11. Something to Eat?

Mr S and I absolutely loved the dining scene in Budapest. The city is home to four Michelin-starred restaurants of which we tried two: Onyx Restaurant for a fabulous romantic dinner and Borkonyha WineKitchen for an exquisite lunch in a more informal setting. Though we didn’t get to try it Costes Restaurant, the first in Budapest to gain a Michelin Star, and sister restaurant Costes Downtown were also recommended to us. Other fine dining places that we tried were Babel (which we felt should get a star soon) and Nobu Budapest which had a more trendy vibrant atmosphere.

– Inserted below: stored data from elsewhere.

(* ===== verification/ApiLaws.v ===== *)
(** * ApiLaws: what the HTTP handlers guarantee

    Proved against the laws of the [Store] interface: the gates decide who may change a
    mailbox or a domain, creation hands out exactly one new mailbox whose token is the
    one returned, rotation revokes the previous token, tiers cap lifetimes and devices. *)

From S2P Require Import Prelude Str Model Config StoreSpec CustomDomains Attest.
From S2P Require Import Limits Api ApiAddresses MemoryStore MemoryStoreLaws MemoryMessages MemoryClaims.

Section laws.
Context {S : Type} `{SL : StoreLaws S} `{Crypto} `{ParseIp}.
Variable config : Config.

Implicit Types w : App S.
Abbreviation aview w := (view (ap_st w).1).

(** ** Running handlers *)

Lemma store_q_run {A} (m : SM S A) w :
  store_q m w = (map_err Internal (m (ap_st w)).1, mkApp (m (ap_st w)).2 (ap_limits w) (ap_challenges w)).
Proof. unfold store_q, with_err, app_store. by destruct (m (ap_st w)) as [[]]. Qed.
Lemma store_try_run {A} (m : SM S A) w :
  store_try m w = (Ok (m (ap_st w)).1, mkApp (m (ap_st w)).2 (ap_limits w) (ap_challenges w)).
Proof. unfold store_try, try, app_store. by destruct (m (ap_st w)) as [[]]. Qed.
Lemma app_now_run w :
  app_now w = (Ok (e_clock (ap_st w).2 0%nat),
               mkApp ((ap_st w).1, (env_now (ap_st w).2).2) (ap_limits w) (ap_challenges w)).
Proof. unfold app_now. rewrite store_q_run. by destruct (ap_st w). Qed.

Kollázs Restaurant at Four Seasons Gresham Palace is a great from somewhere that’s smart yet casual and affordable. We had lunch there on the day of our boat trip so we could be near the river. Another great casual choice is Mazel Tov in the Jewish Quarter, an adaptation of a Ruin Bar serving Israeli food. 
I usually like to try somewhere really traditional that reflects the classics of country but we ran out of time to do this, however recommended to us were Café Kor, Zeller Bisztró and Bock Bistro. I also ran out of time to try New York Café, one of the most beautiful and beloved coffee houses in Budapest. Our tour guide in Budapest actually has his own website recommending restaurants so check out Offbeat Budapest for some options from a local.

12. Stay in a Beautiful Hotel

I think you can tell I couldn’t recommend Four Seasons Hotel Gresham Palace Budapest enough! It was absolutely gorgeous with utterly exquisite service, decor and a perfect location. It’s known to be the best hotel in Budapest, and in the whole of Hungary.
The Ritz-Carlton Budapest is another ultra-luxurious hotel in the city and though I didn’t actually visit, Lauren loved it. We did stick our noses into the Hilton Budapest which had a great location right next to Fisherman’s Bastion on the Buda side. You can read a full review on Aftab’s blog. If you prefer a boutique hotel that’s totally unique, I’d recommend taking a look at Aria Hotel Budapest. The design is inspired by music and I loved the piano key floor tiles in the lobby and the idea that each wing of the hotel is inspired by one of four major genres of music: Classical, Opera, Contemporary, and Jazz.
Jean who writes the blog Holy Smithereens wrote a full review of this hotel, which is how I first heard of it.

Those are my top 12 things to do in Budapest. Have you been to Budapest? What do you recommend doing?